Submitted by cthorrez t3_xsq40j in MachineLearning
Some of you reading this might not even realize that most of modern machine learning is based on the logistic distribution. What I'm referring to is the sigmoid function. It's technical name is the logistic function and the version which permeates the ML community is the cumulative distribution function of the logistic distribution with location 0 and scale 1.
This little function is used by many to map real numbers into the (0,1) interval which is extremely useful when trying to predict probabilities.
I even came across a statement in scikit-learn documentation which astounded me. It indicates that the log loss is actually named for the logistic distribution because it is the loss function for logistic regression.

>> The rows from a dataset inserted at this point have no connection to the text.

(** Every tick ends in exactly one of four ways, and the telemetry says
    which: a missed window, an unprimed channel and a byte mismatch each bump
    their own 32-bit counter and no other, transmit nothing, and record their
    attribution; only a cleared tick transmits, and then bumps none.  The tick
    observer hears of exactly the primed ticks both samplers made.  The tables
    keep their shape. *)
Theorem tick_outcomes poles cfg cfgs now mask l w ev l' w' :
  lockstep_wf l ->
  tick_sync poles cfg cfgs now mask l w = (ev, l', w') ->
  lockstep_wf l' /\
  exists o, counters l' = bump o (counters l) /\
    (o <> Cleared -> sent_log w' = sent_log w) /\
    (mask <> 0 <-> o = Missed) /\
    (o = Missed -> late_mask (diag l') = mask /\
                   last_kind (diag l') = PSTOP_LOCKSTEP_EVENT_TIMEOUT) /\
    (o = Gated <-> mask = 0 /\ primed l' = false) /\
    ((exists slot, o = Mismatch slot) -> last_kind (diag l') = PSTOP_LOCKSTEP_EVENT_CONTENT) /\
    ev = (if (mask =? 0) && primed l'
          then Some (u32 (tick_gen l + 1), verdict_at l' 0, verdict_at l' 1) else None).
Proof.
  intros Hwf E. apply tick_sync_facts in E as (l1 & l2 & new & T & Hw & _); [|done].
  split; [apply T|]. eexists. split; [apply T|].
  pose proof (tf_sampled _ _ _ _ _ _ _ _ _ _ _ _ _ T) as S.
  pose proof (tf_diag _ _ _ _ _ _ _ _ _ _ _ _ _ T) as D.
  pose proof (tf_new _ _ _ _ _ _ _ _ _ _ _ _ _ T) as Hn.
  assert (primed l' = primed l2) as Hp.
  { unfold primed, estop_at. by rewrite (tf_estop _ _ _ _ _ _ _ _ _ _ _ _ _ T). }
  rewrite (tf_ev _ _ _ _ _ _ _ _ _ _ _ _ _ T), Hp.
  unfold verdict_at. rewrite (tf_verdict _ _ _ _ _ _ _ _ _ _ _ _ _ T).
  unfold outcome in *.
  rewrite late_samplers_published in * by (apply (sm_published _ _ _ _ _ _ S); unfold ESTOP_CHANNELS; lia).
  destruct (Z.eqb_spec mask 0) as [Hm|Hm]; cbn [negb andb] in *.
  - destruct (primed l2) eqn:Hp2; cbn [negb] in *.
    + destruct (differing_slot l2); subst new; rewrite ?app_nil_r in Hw; outcome_case.
    + subst new. rewrite app_nil_r in Hw; outcome_case.
  - subst new. rewrite app_nil_r in Hw; outcome_case.
Qed.

(** C10: Two healthy channels always get through.  On a tick both samplers made,
    with both channels primed, the same verdict and the same device id, every
    due slot's frame is transmitted and no counter moves - even when settings,
    the role included, changed between the two samplers' passes: the frames
    carry the role of the tick's snapshot. *)
Theorem agreement_transmits poles cfg cfgs now l w ev l' w' :
  lockstep_wf l ->
  tick_sync poles cfg cfgs now 0 l w = (ev, l', w') ->
  primed l' = true -> verdict_at l' 0 = verdict_at l' 1 ->
  app_settings_effective_device_id (cfgs 0%nat) = app_settings_effective_device_id (cfgs 1%nat) ->
  let l1 := snd (fst (begin_tick cfg now l w)) in
  new_sends w w' =
    map (fun slot => (s_sock (session_at l1 slot),
           pstop_session_build (session_at l1 slot) (app_settings_effective_device_id (cfgs 0%nat))
             (verdict_at l' 0)
             (if is_operator cfg then PSTOP_AUX_ROLE_OPERATOR else PSTOP_AUX_ROLE_STOP_ONLY) now,
           s_peer_addr (session_at l1 slot)))
        (filter (fun slot => due_slot l1 slot = true) slots) /\
  counters l' = counters l.
Proof.
  intros Hwf E Hp Hv Hid lb. apply tick_sync_facts in E as (l1 & l2 & new & T & Hw & Hl1); [|done].
  unfold lb. rewrite <- Hl1. clear lb.
  pose proof (tf_sampled _ _ _ _ _ _ _ _ _ _ _ _ _ T) as S.
  unfold verdict_at, primed, estop_at in *.
  rewrite (tf_verdict _ _ _ _ _ _ _ _ _ _ _ _ _ T) in *.
  rewrite (tf_estop _ _ _ _ _ _ _ _ _ _ _ _ _ T) in Hp.
  change (sampler_verdict l2 !!! ?c) with (verdict_at l2 c) in *.
  assert (outcome (u32 (tick_gen l + 1)) 0 l2 = Cleared) as Ho.
  { unfold outcome.
    rewrite late_samplers_published
      by (apply (sm_published _ _ _ _ _ _ S); unfold ESTOP_CHANNELS; lia).
    unfold primed, estop_at. rewrite Hp. cbn [negb Z.eqb].
    assert (differing_slot l2 = None) as ->; [|done].
    apply differing_slot_None. intros slot Hs Hd.
    rewrite !(sm_frame _ _ _ _ _ _ S) by (done || (unfold ESTOP_CHANNELS; lia)).
    rewrite !(sm_verdict _ _ _ _ _ _ S) in Hv by (unfold ESTOP_CHANNELS; lia).
    by rewrite Hid, Hv. }
  rewrite Ho in T. split; [|apply T].
  rewrite (new_sends_app _ _ _ Hw), (tf_new _ _ _ _ _ _ _ _ _ _ _ _ _ T).
  unfold transmissions.
  assert (forall s, due_slot l2 s = due_slot l1 s) as Hdue.
  { intros. apply due_slot_ext; apply S. }
  rewrite (list_filter_iff _ (fun slot => due_slot l1 slot = true)) by (intros; by rewrite Hdue).
  apply map_ext_in. intros slot Hin. apply list_elem_of_In, list_elem_of_filter in Hin as [Hd Hin].
  apply list_elem_of_In, in_seq in Hin.
  unfold transmission. rewrite (sm_frame _ _ _ _ _ _ S)
    by (rewrite ?Hdue; unfold ESTOP_CHANNELS; (done || lia)).
  rewrite (sm_verdict _ _ _ _ _ _ S) by (unfold ESTOP_CHANNELS; lia).
  unfold session_at. rewrite (sm_sessions _ _ _ _ _ _ S). unfold encoding.
  by rewrite (tf_role _ _ _ _ _ _ _ _ _ _ _ _ _ T), (tf_now _ _ _ _ _ _ _ _ _ _ _ _ _ T).
Qed.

https://scikit-learn.org/stable/modules/generated/sklearn.metrics.log_loss.html > Log loss, aka logistic loss or cross-entropy loss. This is the loss function used in (multinomial) logistic regression and extensions of it such as neural networks, defined as the negative log-likelihood of a logistic model
Now I think this is a mistake. The log loss should be short for logarithmic loss as it takes the natural logarithm of predicted probabilities but it has become so unthinkable to the ML community to generate probabilities with anything other than the logistic sigmoid.
I fell into this camp until recently when I realized that the CDF of ANY distribution can perform the same task. For example if you use the CDF of a standard Gaussian then it is a probit regression. And I think it makes sense to pick a CDF based on the problem you are working on.
But how often do you see a neural net and the final activation is a gaussian CDF?
So is there a good reason why everyone only seems to care about the logistic sigmoid in ML? Some potential explanations I thought of is that it's relatively simple mathematically, the logarithm can help with numerical stability via the log sum exp trick, and that it might be easier to extend to multi-class problems.
Have any of you experimented using the CDFs of other distributions to generate probabilities and do you think that it would make sense to explore in that direction?
ClearlyCylindrical t1_iqlqykj wrote
I always thought that it was because its derivative was nice to calculate, just sigmoid(x)*(1 - sigmoid(x)).